> **Problem**
Within the data that follows, tally every line containing "through". Provide only the tally.

________________

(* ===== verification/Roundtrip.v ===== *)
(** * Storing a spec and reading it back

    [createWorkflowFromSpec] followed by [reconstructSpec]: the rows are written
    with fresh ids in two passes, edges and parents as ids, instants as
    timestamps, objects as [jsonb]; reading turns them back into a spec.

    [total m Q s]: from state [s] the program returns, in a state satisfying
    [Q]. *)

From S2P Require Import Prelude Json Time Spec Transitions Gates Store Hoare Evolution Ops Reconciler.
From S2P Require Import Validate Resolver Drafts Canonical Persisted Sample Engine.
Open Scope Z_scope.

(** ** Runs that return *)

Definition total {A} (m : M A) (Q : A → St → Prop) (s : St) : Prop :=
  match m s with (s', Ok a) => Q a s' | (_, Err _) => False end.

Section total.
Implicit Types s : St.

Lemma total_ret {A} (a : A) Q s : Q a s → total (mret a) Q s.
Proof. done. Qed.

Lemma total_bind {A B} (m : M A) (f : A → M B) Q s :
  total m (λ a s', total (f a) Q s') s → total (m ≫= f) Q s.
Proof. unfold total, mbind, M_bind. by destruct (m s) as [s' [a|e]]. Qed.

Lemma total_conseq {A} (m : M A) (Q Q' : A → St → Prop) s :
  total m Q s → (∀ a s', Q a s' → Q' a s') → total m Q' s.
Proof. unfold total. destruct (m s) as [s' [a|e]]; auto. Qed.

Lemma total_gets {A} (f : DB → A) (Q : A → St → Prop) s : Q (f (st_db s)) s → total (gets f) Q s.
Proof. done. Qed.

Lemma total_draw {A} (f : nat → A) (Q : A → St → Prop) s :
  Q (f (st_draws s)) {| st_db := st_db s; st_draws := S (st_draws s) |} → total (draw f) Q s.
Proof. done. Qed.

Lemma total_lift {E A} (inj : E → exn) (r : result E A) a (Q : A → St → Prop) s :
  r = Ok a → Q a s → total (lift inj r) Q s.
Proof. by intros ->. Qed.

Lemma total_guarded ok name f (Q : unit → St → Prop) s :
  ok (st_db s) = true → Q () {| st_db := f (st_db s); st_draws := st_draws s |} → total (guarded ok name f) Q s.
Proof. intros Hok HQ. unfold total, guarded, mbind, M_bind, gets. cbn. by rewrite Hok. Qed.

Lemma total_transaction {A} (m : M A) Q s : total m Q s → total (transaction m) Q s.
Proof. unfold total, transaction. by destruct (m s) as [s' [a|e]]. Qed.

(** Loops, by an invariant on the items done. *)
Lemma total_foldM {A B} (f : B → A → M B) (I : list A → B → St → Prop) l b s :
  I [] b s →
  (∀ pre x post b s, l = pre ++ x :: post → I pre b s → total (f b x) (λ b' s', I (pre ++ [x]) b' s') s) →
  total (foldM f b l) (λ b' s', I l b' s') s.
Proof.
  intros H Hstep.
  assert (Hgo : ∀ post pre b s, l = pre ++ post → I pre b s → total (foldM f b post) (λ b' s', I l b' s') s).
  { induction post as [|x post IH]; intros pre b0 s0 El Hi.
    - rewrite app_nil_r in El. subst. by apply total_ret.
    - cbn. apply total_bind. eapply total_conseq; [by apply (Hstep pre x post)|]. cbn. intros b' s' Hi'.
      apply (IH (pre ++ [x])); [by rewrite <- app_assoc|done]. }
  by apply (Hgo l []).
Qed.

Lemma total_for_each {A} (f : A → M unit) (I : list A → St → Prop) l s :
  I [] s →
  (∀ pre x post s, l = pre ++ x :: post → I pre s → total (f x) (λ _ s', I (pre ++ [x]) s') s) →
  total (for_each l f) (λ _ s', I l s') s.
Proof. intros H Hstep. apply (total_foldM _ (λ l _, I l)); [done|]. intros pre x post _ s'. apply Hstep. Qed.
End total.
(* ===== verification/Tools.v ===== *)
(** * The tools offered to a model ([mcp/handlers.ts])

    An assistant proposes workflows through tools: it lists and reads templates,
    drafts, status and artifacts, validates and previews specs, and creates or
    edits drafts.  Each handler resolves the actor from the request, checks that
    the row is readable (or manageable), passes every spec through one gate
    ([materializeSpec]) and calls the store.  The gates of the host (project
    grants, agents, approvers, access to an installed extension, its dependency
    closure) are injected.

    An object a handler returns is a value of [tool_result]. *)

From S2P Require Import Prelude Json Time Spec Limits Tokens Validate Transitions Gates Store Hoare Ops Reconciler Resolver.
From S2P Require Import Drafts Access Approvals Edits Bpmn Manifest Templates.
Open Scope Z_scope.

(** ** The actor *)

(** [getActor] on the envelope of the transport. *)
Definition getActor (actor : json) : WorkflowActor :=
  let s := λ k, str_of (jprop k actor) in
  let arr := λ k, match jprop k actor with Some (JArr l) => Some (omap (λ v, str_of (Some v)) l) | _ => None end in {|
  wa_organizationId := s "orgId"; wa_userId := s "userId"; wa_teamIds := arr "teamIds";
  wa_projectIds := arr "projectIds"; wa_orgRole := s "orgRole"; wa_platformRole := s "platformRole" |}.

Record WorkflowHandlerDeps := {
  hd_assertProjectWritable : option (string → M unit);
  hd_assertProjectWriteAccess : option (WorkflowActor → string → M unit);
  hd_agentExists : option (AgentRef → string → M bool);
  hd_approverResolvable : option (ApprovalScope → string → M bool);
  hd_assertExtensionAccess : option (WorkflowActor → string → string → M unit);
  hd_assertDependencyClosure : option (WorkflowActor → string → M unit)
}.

________________

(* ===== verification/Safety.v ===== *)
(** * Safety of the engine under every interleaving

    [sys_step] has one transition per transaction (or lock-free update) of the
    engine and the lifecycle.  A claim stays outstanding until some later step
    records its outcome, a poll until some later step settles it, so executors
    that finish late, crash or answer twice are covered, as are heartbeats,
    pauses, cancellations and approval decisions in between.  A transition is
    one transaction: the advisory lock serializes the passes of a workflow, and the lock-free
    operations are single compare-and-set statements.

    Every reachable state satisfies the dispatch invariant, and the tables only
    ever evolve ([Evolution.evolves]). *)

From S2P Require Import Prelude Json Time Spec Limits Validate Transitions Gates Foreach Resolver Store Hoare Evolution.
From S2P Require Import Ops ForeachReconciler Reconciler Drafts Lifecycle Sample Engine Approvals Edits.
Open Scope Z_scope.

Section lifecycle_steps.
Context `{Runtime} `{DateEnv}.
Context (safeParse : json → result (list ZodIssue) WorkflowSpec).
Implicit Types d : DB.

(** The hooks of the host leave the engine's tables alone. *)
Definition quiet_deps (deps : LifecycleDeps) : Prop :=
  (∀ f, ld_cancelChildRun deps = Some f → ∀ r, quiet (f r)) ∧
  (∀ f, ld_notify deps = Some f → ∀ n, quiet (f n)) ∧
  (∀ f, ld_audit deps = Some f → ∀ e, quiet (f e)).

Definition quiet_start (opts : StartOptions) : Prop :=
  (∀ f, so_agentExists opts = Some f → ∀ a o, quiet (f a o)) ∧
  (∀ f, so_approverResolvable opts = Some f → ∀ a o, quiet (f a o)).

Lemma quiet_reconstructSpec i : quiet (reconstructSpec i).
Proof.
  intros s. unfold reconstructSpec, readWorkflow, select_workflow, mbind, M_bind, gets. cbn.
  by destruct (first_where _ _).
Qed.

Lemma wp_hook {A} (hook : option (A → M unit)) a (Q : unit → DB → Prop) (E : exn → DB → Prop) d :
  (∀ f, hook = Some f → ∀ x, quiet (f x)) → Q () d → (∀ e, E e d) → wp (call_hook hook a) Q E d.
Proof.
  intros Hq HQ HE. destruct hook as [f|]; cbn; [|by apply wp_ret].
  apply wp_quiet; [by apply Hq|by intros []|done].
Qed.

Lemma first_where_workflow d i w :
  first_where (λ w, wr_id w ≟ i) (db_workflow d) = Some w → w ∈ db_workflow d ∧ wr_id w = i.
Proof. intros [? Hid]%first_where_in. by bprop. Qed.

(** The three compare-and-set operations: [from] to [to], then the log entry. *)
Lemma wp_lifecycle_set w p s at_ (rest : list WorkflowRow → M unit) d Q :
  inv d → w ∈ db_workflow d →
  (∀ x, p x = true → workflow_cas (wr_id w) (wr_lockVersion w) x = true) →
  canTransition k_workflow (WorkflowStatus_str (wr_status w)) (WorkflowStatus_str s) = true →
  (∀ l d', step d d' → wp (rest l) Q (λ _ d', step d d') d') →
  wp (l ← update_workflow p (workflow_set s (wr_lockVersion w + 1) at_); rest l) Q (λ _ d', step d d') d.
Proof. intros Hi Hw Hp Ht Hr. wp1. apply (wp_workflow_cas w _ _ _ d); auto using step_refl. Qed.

________________

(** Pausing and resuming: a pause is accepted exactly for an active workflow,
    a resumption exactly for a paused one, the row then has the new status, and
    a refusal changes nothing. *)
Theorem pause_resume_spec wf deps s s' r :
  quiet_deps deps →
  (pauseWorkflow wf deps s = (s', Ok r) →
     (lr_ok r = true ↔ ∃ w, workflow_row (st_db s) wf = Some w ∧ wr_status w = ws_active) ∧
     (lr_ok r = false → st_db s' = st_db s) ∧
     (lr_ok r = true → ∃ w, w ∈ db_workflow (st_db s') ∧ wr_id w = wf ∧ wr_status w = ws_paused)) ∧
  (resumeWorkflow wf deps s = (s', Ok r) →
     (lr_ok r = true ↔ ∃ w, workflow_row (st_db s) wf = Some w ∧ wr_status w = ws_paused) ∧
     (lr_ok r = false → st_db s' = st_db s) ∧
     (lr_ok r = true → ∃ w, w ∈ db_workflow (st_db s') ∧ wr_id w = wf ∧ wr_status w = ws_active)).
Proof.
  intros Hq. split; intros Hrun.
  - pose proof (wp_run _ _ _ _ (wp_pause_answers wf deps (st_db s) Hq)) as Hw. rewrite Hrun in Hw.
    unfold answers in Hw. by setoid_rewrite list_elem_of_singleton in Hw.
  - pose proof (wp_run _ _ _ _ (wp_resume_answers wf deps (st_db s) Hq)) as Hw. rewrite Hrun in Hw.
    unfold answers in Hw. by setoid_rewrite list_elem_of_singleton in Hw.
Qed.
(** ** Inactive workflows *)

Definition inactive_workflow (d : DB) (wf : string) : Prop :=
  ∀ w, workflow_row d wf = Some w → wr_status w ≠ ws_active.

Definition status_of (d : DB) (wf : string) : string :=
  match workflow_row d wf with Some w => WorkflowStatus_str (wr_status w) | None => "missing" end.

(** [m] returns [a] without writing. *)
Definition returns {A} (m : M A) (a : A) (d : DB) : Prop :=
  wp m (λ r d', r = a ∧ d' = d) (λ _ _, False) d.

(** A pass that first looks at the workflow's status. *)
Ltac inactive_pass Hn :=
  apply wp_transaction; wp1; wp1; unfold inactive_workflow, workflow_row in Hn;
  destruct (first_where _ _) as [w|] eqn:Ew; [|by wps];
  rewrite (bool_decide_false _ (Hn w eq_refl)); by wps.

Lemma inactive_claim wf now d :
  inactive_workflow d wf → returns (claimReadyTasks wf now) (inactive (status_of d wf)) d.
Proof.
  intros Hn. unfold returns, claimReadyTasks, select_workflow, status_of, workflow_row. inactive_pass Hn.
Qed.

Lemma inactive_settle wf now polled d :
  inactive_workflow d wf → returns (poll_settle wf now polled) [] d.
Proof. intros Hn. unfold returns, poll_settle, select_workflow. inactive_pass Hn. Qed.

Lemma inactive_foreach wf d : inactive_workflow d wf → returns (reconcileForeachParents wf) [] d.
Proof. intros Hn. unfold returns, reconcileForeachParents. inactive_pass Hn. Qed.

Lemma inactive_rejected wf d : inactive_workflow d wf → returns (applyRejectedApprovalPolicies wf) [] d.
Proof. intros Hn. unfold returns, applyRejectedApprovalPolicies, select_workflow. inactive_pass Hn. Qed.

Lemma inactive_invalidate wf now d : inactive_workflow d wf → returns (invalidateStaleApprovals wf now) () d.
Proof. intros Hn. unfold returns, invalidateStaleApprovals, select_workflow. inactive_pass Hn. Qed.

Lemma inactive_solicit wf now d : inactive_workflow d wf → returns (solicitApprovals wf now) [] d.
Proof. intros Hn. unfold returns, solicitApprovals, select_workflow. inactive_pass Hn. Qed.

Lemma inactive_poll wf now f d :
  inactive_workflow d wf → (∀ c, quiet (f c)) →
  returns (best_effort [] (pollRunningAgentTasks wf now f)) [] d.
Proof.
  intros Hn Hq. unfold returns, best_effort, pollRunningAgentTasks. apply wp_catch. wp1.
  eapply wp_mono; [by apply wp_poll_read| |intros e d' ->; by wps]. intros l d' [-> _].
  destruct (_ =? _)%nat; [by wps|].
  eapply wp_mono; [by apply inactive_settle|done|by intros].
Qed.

________________

> **Task response**
2